Dans les dialogues philosophiques entre Socrate et ses étudiants (tels que “rapportés” dans les écrits de Platon), Socrate est certes une figure d’autorité, mais il n’impose pas avec autorité ses thèses. Les thèses admises ont été réfléchies, critiquées, débattues, et finalement admises, jusqu’à ce que de nouveaux éléments apparaissent, qui feront de nouveau l’objet de réflexions et débats.

Il en va autrement dans les religions, où une “Vérité” est révélée par une entité surnaturelle, dont les articles de foi sont les dogmes. D’un côté, nous avons des dogmes provisoires[1], “de travail”, de l’autre des dogmes éternellement vrais, révélés par une entité surnaturelle. Le terme “dogme” dans ce sens, est surtout utilisé dans les religions monothéistes, et notamment le christianisme.
“ en la personne de Pierre, des autres apôtres et de leurs successeurs, l'Église a reçu directement de Dieu, par Notre-Seigneur Jésus-Christ, la mission de conduire les âmes, à la lumière du dogme révélé et de la morale chrétienne, vers la vie de l'éternité. "(Maritain, Primauté du spirituel,1927, p. 22.)
Jésus-Christ, considéré comme le Messie, l’envoyé et le Fils de Dieu, parle avec autorité et proclame la Vérité, et les dogmes révélés par lui sont des articles de foi pour ses disciples, si on permet ce rendu un peu anachronique, puisqu’on applique des décisions postérieures à la réalité des origines du christianisme. Étant né dans une communauté, où des dogmes révélés prévalent, les prendre en doute serait mal vu, voire répréhensible ou un péché, avec des conséquences spirituelles très lourdes.

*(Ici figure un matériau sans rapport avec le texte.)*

(** * Shallow embedding of schedule_generator.py (CP-SAT schedule builder)

    The constraint model built by [ScheduleGenerator] is embedded as a
    value: a list of decision variables, a list of linear constraints,
    a penalty list and an optional objective.  The CP-SAT backend is an
    oracle; an assignment it returns on OPTIMAL/FEASIBLE is accepted when
    it satisfies every constraint of the model. *)

From Stdlib Require Import String List ZArith Lia Bool.
From stdpp Require Import gmap strings list.
Import ListNotations.
Open Scope Z_scope.

(* ------------------------------------------------------------------ *)
(** ** Work codes and shift types (class WorkCode, class ShiftType) *)

Module WorkCode.
Definition EMPTY : string := "".
Definition Z : string := "Z".
Definition HC : string := "HC".
Definition IA : string := "IA".
Definition R : string := "R".
Definition RQ : string := "RQ".
Definition ZT : string := "ZT".
Definition HCT : string := "HCT".
Definition IAT : string := "IAT".
Definition DT : string := "DT".
End WorkCode.

Module ShiftType.
Definition OFF : nat := 0.
Definition AM : nat := 1.
Definition PM_HC : nat := 2.
Definition PM_IA : nat := 3.
End ShiftType.

(** Python [code in [a, b]] on strings. *)
Definition str_in (c : string) (l : list string) : bool :=
  existsb (String.eqb c) l.

(* ------------------------------------------------------------------ *)
(** ** Input data *)

Record ContinuousWorkLimit := {
  cwl_am : Z;
  cwl_pm : Z;
  cwl_total : Z
}.

(** [option]; [targetMonth] "YYYY-MM" is kept as its parsed pair
    [map(int, target_month.split("-"))]. *)
Record ScheduleOption := {
  dayOffIndividual : gmap string Z;
  dayOffStream : string;
  workCodeAverage : string;
  continuousWorkLimit : ContinuousWorkLimit;
  targetYear : Z;
  targetMonth : Z;
  reducedStaffingDays : list Z
}.

Record MemberSchedule := {
  name : string;
  days : list string
}.

Record InputData := {
  schedule : list MemberSchedule;
  input_option : ScheduleOption
}.

Definition default_member : MemberSchedule := {| name := ""; days := [] |}.

(* ------------------------------------------------------------------ *)
(** ** Calendar: Python's datetime proleptic Gregorian ordinal *)

Definition is_leap (y : Z) : bool :=
  (Z.eqb (y mod 4) 0 && negb (Z.eqb (y mod 100) 0)) || Z.eqb (y mod 400) 0.

(** datetime._DAYS_BEFORE_MONTH and _days_before_month *)
Definition DAYS_BEFORE_MONTH (m : Z) : Z :=
  match m with
  | 1 => 0 | 2 => 31 | 3 => 59 | 4 => 90 | 5 => 120 | 6 => 151
  | 7 => 181 | 8 => 212 | 9 => 243 | 10 => 273 | 11 => 304 | 12 => 334
  | _ => -1
  end.

Definition days_before_month (y m : Z) : Z :=
  DAYS_BEFORE_MONTH m + (if (2 <? m) && is_leap y then 1 else 0).

Definition days_before_year (y : Z) : Z :=
  let y1 := y - 1 in y1 * 365 + y1 / 4 - y1 / 100 + y1 / 400.

(** datetime(y, m, d).toordinal() *)
Definition toordinal (y m d : Z) : Z :=
  days_before_year y + days_before_month y m + d.

Definition option_of (inp : InputData) : ScheduleOption := input_option inp.

(** _get_days_in_month *)
Definition get_days_in_month (inp : InputData) : nat :=
  let year := targetYear (option_of inp) in
  let month := targetMonth (option_of inp) in
  let next_month :=
    if Z.eqb month 12 then toordinal (year + 1) 1 1
    else toordinal year (month + 1) 1 in
  let last_day := toordinal year month 1 in
  Z.to_nat (next_month - last_day).

(** _get_day_of_week: 0 = Sunday, ..., 6 = Saturday *)
Definition get_day_of_week (inp : InputData) (day_index : nat) : Z :=
  let year := targetYear (option_of inp) in
  let month := targetMonth (option_of inp) in
  let ord := toordinal year month (Z.of_nat day_index + 1) in
  let weekday := (ord + 6) mod 7 in
  (weekday + 1) mod 7.

Definition num_members (inp : InputData) : nat := length (schedule inp).
Definition num_days (inp : InputData) : nat := get_days_in_month inp.
Definition member (inp : InputData) (m : nat) : MemberSchedule :=
  nth m (schedule inp) default_member.
Definition reduced_staffing_days (inp : InputData) : list Z :=
  reducedStaffingDays (option_of inp).

(* ------------------------------------------------------------------ *)
(** ** Decision variables, linear expressions, constraints *)

Inductive var :=
| shift (m d s : nat)              (* shift_m{m}_d{d}_s{s} *)
| consecutive_off (m d : nat).     (* consecutive_off_m{m}_d{d} *)

Record linexpr := { terms : list (Z * var); const : Z }.

Definition lconst (c : Z) : linexpr := {| terms := []; const := c |}.
Definition lvar (v : var) : linexpr := {| terms := [(1, v)]; const := 0 |}.
Definition ladd (e1 e2 : linexpr) : linexpr :=
  {| terms := terms e1 ++ terms e2; const := const e1 + const e2 |}.
Definition lscale (k : Z) (e : linexpr) : linexpr :=
  {| terms := map (fun '(c, v) => (k * c, v)) (terms e); const := k * const e |}.
Definition lsub (e : linexpr) (c : Z) : linexpr := ladd e (lconst (- c)).
(** Python's built-in [sum]: ((0 + x1) + x2) + ... *)
Definition lsum (l : list linexpr) : linexpr := fold_left ladd l (lconst 0).

Inductive literal := Pos (v : var) | Neg (v : var).

Inductive constr :=
| CEq (e : linexpr) (rhs : Z)
| CLe (e : linexpr) (rhs : Z)
| CLt (e : linexpr) (rhs : Z)
| CEnforce (c : constr) (l : literal).   (* Add(c).OnlyEnforceIf(l) *)

(** A solver assignment: every variable of the model is a BoolVar. *)
Definition assignment := var -> bool.

Definition eval (a : assignment) (e : linexpr) : Z :=
  fold_right (fun '(k, v) acc => k * Z.b2z (a v) + acc) (const e) (terms e).

Definition lit_val (a : assignment) (l : literal) : bool :=
  match l with Pos v => a v | Neg v => negb (a v) end.

Fixpoint holds (a : assignment) (c : constr) : bool :=
  match c with
  | CEq e r => Z.eqb (eval a e) r
  | CLe e r => Z.leb (eval a e) r
  | CLt e r => Z.ltb (eval a e) r
  | CEnforce c l => implb (lit_val a l) (holds a c)
  end.

(** The model under construction ([self.model], [self.penalties]). *)
Record CpModel := {
  model_vars : list var;
  model_constraints : list constr;
  penalties : list (Z * var);
  objective : option linexpr      (* Minimize(...) *)
}.

Definition empty_model : CpModel :=
  {| model_vars := []; model_constraints := []; penalties := []; objective := None |}.

Definition add_constraints (cs : list constr) (st : CpModel) : CpModel :=
  {| model_vars := model_vars st; model_constraints := model_constraints st ++ cs;
     penalties := penalties st; objective := objective st |}.

Definition accepted (a : assignment) (st : CpModel) : bool :=
  forallb (holds a) (model_constraints st).

(* ------------------------------------------------------------------ *)
(** ** The builder steps of [generate] *)

Section Builder.
Variable inp : InputData.

Let nm := num_members inp.
Let nd := num_days inp.

(** _create_variables *)
Definition create_variables (st : CpModel) : CpModel :=
  {| model_vars := model_vars st ++
       flat_map (fun m => flat_map (fun d => map (fun s => shift m d s) (seq 0 4))
                                   (seq 0 nd)) (seq 0 nm);
     model_constraints := model_constraints st;
     penalties := penalties st; objective := objective st |}.

(** _add_basic_constraints: one category per (member, day) *)
Definition basic_constraint (m d : nat) : constr :=
  CEq (lsum (map (fun s => lvar (shift m d s)) (seq 0 4))) 1.

Definition basic_constraints : list constr :=
  flat_map (fun m => map (fun d => basic_constraint m d) (seq 0 nd)) (seq 0 nm).

(** _add_predefined_schedule_constraints: the if/elif chain on one code *)
Definition pin_code (m d : nat) (code : string) : list constr :=
  if String.eqb code WorkCode.EMPTY then []
  else if str_in code [WorkCode.RQ; WorkCode.R] then
    [CEq (lvar (shift m d ShiftType.OFF)) 1]
  else if str_in code [WorkCode.Z; WorkCode.ZT] then
    [CEq (lvar (shift m d ShiftType.AM)) 1]
  else if str_in code [WorkCode.HC; WorkCode.HCT] then
    [CEq (lvar (shift m d ShiftType.PM_HC)) 1]
  else if str_in code [WorkCode.IA; WorkCode.IAT] then
    [CEq (lvar (shift m d ShiftType.PM_IA)) 1]
  else if String.eqb code WorkCode.DT then
    [CEq (lvar (shift m d ShiftType.OFF)) 1]
  else [].

(** [for d, code in enumerate(days): if d >= num_days: break ...] *)
Fixpoint predefined_loop (m d : nat) (ds : list string) : list constr :=
  match ds with
  | [] => []
  | code :: rest =>
      if Nat.leb nd d then []
      else pin_code m d code ++ predefined_loop m (S d) rest
  end.

Definition predefined_constraints : list constr :=
  flat_map (fun m => predefined_loop m 0 (days (member inp m))) (seq 0 nm).

(** _add_daily_staffing_constraints *)
Definition count_code (acc : Z * Z * Z * Z) (code : string) : Z * Z * Z * Z :=
  let '(zt_count, z_count, hct_iat_count, hc_ia_count) := acc in
  if String.eqb code WorkCode.ZT then (zt_count + 1, z_count, hct_iat_count, hc_ia_count)
  else if String.eqb code WorkCode.Z then (zt_count, z_count + 1, hct_iat_count, hc_ia_count)
  else if str_in code [WorkCode.HCT; WorkCode.IAT] then
    (zt_count, z_count, hct_iat_count + 1, hc_ia_count)
  else if str_in code [WorkCode.HC; WorkCode.IA] then
    (zt_count, z_count, hct_iat_count, hc_ia_count + 1)
  else acc.

Definition day_counts (d : nat) : Z * Z * Z * Z :=
  fold_left (fun acc member_schedule =>
               match days member_schedule !! d with
               | None => acc                      (* d >= len(days): continue *)
               | Some code => count_code acc code
               end) (schedule inp) (0, 0, 0, 0).

Definition is_reduced_day (d : nat) : bool :=
  existsb (Z.eqb (get_day_of_week inp d)) (reduced_staffing_days inp).

Definition am_total (d : nat) : linexpr :=
  lsum (map (fun m => lvar (shift m d ShiftType.AM)) (seq 0 nm)).

Definition pm_total (d : nat) : linexpr :=
  lsum (map (fun m => ladd (lvar (shift m d ShiftType.PM_HC))
                           (lvar (shift m d ShiftType.PM_IA))) (seq 0 nm)).

(** [(total - half) * 2 + half == rhs] *)
Definition doubled (total : linexpr) (half : Z) : linexpr :=
  ladd (lscale 2 (lsub total half)) (lconst half).

Definition am_staffing_constraint (d : nat) : constr :=
  let '(zt_count, _, _, _) := day_counts d in
  if is_reduced_day d then
    (if 0 <? zt_count then CEq (doubled (am_total d) zt_count) 2
     else CEq (am_total d) 1)
  else
    (if 0 <? zt_count then CEq (doubled (am_total d) zt_count) 2
     else CEq (am_total d) 1).

Definition pm_staffing_constraint (d : nat) : constr :=
  let '(_, _, hct_iat_count, _) := day_counts d in
  if is_reduced_day d then
    (if 0 <? hct_iat_count then CEq (doubled (pm_total d) hct_iat_count) 2
     else CEq (pm_total d) 1)
  else
    (if 0 <? hct_iat_count then CEq (doubled (pm_total d) hct_iat_count) 4
     else CEq (pm_total d) 2).

Definition daily_staffing_constraints : list constr :=
  flat_map (fun d => [am_staffing_constraint d; pm_staffing_constraint d]) (seq 0 nd).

Utiliser le terme “dogme révélé” dans le cadre du bouddhisme, serait un contresens. Dans le socle commun du bouddhisme, le Bouddha était un prince humain, envoyé par aucune entité surnaturelle, qui au bout de sa recherche spirituelle découvre le coproduction conditionnée, et l’enseigne.
“Ceci étant, cela devient ;
Ceci apparaissant, cela naît.
Ceci n'étant pas, cela ne devient pas ;
Ceci cessant, cela cesse [de naître].”[2]
Notons la différence entre “ceci” et “cela”, et qu’il ne dit pas cela cesse de renaître…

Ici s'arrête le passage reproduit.